START Records
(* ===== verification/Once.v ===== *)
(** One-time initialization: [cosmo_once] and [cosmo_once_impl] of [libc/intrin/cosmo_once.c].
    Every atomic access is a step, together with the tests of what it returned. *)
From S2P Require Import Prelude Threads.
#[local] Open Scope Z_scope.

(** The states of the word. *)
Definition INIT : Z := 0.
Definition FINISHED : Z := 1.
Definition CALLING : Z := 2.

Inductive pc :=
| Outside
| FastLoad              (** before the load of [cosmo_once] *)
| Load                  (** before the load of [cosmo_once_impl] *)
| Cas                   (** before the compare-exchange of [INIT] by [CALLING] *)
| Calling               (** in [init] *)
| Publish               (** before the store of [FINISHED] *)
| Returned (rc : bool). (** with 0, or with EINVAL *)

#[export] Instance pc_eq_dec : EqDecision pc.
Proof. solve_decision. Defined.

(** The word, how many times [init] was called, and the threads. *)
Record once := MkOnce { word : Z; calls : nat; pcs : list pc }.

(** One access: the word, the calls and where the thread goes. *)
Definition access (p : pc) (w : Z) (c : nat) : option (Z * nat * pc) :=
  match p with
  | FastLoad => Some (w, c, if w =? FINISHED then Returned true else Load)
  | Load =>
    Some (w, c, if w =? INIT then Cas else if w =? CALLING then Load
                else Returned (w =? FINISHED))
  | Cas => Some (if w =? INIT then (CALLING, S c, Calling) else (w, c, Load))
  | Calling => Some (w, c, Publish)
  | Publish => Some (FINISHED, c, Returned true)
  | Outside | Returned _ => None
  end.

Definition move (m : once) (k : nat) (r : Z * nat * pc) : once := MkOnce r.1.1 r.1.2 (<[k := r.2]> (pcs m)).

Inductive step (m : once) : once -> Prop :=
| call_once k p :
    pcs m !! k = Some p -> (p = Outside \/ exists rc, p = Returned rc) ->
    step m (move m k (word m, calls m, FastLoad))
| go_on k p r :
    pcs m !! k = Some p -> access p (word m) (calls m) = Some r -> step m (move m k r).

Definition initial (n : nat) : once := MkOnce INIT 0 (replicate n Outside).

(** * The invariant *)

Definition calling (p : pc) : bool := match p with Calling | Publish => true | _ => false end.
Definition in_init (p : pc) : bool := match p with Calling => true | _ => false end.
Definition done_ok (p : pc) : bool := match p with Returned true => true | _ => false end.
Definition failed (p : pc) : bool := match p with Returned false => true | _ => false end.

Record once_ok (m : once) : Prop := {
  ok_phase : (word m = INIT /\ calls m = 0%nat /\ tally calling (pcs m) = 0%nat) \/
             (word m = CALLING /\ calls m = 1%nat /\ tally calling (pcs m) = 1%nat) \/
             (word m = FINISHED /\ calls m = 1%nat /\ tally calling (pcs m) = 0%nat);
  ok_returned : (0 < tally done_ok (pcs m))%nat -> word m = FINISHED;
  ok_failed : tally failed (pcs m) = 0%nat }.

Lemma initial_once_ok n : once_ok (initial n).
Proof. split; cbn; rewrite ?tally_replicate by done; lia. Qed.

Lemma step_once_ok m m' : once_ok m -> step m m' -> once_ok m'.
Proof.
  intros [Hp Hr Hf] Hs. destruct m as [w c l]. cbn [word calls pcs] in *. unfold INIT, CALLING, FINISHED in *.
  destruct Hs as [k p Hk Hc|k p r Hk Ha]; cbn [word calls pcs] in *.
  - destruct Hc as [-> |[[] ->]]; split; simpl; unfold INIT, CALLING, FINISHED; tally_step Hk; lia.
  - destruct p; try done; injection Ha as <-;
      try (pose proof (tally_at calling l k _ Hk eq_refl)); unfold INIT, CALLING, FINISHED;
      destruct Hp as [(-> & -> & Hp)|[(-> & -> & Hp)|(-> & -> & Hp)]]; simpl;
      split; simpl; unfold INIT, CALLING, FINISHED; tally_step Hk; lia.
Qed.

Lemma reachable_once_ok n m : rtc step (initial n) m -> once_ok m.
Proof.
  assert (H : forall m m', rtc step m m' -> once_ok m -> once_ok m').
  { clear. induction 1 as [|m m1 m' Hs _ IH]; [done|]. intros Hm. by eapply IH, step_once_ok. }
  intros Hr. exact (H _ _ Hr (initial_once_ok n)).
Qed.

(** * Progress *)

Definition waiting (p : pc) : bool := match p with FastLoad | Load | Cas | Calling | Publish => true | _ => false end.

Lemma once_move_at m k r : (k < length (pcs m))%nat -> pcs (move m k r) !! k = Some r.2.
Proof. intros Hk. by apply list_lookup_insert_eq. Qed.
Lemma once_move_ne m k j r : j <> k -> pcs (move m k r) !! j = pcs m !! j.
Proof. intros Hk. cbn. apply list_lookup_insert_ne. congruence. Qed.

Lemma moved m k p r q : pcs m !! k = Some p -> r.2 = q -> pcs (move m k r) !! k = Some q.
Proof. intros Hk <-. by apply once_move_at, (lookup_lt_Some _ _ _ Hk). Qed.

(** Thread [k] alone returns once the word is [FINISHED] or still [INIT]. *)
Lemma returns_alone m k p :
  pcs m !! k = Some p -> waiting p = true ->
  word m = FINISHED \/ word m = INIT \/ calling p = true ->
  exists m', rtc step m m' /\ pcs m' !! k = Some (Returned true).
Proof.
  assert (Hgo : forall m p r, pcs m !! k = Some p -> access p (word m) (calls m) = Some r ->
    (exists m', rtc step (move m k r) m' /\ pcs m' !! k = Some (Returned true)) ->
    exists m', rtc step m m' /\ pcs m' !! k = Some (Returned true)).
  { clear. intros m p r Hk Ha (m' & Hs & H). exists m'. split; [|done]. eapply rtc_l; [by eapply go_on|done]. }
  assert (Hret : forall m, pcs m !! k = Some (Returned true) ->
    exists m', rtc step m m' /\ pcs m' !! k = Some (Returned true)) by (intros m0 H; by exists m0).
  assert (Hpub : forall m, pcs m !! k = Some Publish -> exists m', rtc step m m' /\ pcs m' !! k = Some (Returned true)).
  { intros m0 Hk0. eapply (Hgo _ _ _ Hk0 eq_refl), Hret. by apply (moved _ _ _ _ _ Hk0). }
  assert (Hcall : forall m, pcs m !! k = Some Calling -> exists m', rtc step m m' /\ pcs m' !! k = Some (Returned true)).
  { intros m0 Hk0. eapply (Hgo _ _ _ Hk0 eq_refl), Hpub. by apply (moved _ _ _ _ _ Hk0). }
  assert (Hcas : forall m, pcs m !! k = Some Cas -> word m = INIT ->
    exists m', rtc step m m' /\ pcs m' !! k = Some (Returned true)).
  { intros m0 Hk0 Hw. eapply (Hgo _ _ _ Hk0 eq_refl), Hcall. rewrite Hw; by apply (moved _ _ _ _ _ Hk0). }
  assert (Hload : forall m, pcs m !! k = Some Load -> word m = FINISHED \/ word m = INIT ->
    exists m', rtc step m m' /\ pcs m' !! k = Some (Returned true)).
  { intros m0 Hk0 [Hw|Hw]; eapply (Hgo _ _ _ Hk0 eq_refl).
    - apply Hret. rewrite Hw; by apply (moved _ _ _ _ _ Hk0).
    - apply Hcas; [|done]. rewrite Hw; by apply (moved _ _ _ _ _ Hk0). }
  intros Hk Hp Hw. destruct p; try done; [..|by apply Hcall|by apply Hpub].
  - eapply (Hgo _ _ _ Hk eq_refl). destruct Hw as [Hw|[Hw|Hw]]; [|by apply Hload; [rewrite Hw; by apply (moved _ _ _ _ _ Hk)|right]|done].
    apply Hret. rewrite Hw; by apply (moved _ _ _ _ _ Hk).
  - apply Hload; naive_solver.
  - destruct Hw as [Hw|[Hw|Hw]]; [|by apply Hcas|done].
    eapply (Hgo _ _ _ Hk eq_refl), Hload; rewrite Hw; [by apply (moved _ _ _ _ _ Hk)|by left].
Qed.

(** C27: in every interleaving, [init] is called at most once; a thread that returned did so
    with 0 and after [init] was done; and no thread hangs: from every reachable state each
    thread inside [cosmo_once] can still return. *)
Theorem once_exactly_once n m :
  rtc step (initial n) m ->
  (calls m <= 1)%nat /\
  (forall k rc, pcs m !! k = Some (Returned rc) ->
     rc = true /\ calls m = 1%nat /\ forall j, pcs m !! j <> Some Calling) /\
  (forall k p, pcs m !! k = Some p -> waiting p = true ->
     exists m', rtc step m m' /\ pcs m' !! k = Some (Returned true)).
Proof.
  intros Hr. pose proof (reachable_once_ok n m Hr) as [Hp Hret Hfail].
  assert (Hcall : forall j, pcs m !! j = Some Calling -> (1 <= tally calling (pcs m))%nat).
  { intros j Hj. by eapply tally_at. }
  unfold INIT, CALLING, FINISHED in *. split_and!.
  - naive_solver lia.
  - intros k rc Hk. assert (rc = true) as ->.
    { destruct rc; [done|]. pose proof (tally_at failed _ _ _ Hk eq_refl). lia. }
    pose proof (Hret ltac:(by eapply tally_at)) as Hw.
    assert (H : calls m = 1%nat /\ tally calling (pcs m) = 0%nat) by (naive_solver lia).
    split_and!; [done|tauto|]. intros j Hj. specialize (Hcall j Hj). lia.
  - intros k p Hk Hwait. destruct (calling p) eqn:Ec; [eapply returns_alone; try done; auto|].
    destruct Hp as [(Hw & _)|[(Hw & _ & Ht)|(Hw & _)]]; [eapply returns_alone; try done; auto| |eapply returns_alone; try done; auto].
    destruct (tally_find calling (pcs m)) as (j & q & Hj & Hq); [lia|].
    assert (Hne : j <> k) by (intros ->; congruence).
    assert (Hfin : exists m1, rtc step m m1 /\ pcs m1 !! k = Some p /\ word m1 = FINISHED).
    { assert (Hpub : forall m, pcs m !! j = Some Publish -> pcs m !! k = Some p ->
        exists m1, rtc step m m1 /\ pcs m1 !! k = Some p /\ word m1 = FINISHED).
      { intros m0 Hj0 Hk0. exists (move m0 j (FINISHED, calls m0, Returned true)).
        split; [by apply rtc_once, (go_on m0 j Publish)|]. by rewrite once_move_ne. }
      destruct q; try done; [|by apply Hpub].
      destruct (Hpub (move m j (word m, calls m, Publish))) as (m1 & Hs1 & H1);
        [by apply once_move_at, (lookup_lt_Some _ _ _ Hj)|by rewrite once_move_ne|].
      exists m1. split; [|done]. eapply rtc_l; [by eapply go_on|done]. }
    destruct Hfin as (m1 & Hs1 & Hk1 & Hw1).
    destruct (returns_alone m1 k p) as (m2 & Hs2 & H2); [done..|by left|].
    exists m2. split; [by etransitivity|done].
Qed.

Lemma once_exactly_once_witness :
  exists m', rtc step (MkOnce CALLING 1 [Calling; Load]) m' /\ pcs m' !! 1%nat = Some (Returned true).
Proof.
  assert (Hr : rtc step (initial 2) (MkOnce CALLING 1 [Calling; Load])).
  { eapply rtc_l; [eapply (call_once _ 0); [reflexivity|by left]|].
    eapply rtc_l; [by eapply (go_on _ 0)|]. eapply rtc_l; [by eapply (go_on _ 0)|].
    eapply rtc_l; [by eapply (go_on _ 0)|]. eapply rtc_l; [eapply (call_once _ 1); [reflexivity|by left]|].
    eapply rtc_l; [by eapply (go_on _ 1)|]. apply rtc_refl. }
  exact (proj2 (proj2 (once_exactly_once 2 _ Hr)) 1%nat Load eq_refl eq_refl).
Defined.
END Records
Go through the records and gather the lines that hold "still".

Task response >>
(** Thread [k] alone returns once the word is [FINISHED] or still [INIT]. *)
    thread inside [cosmo_once] can still return. *)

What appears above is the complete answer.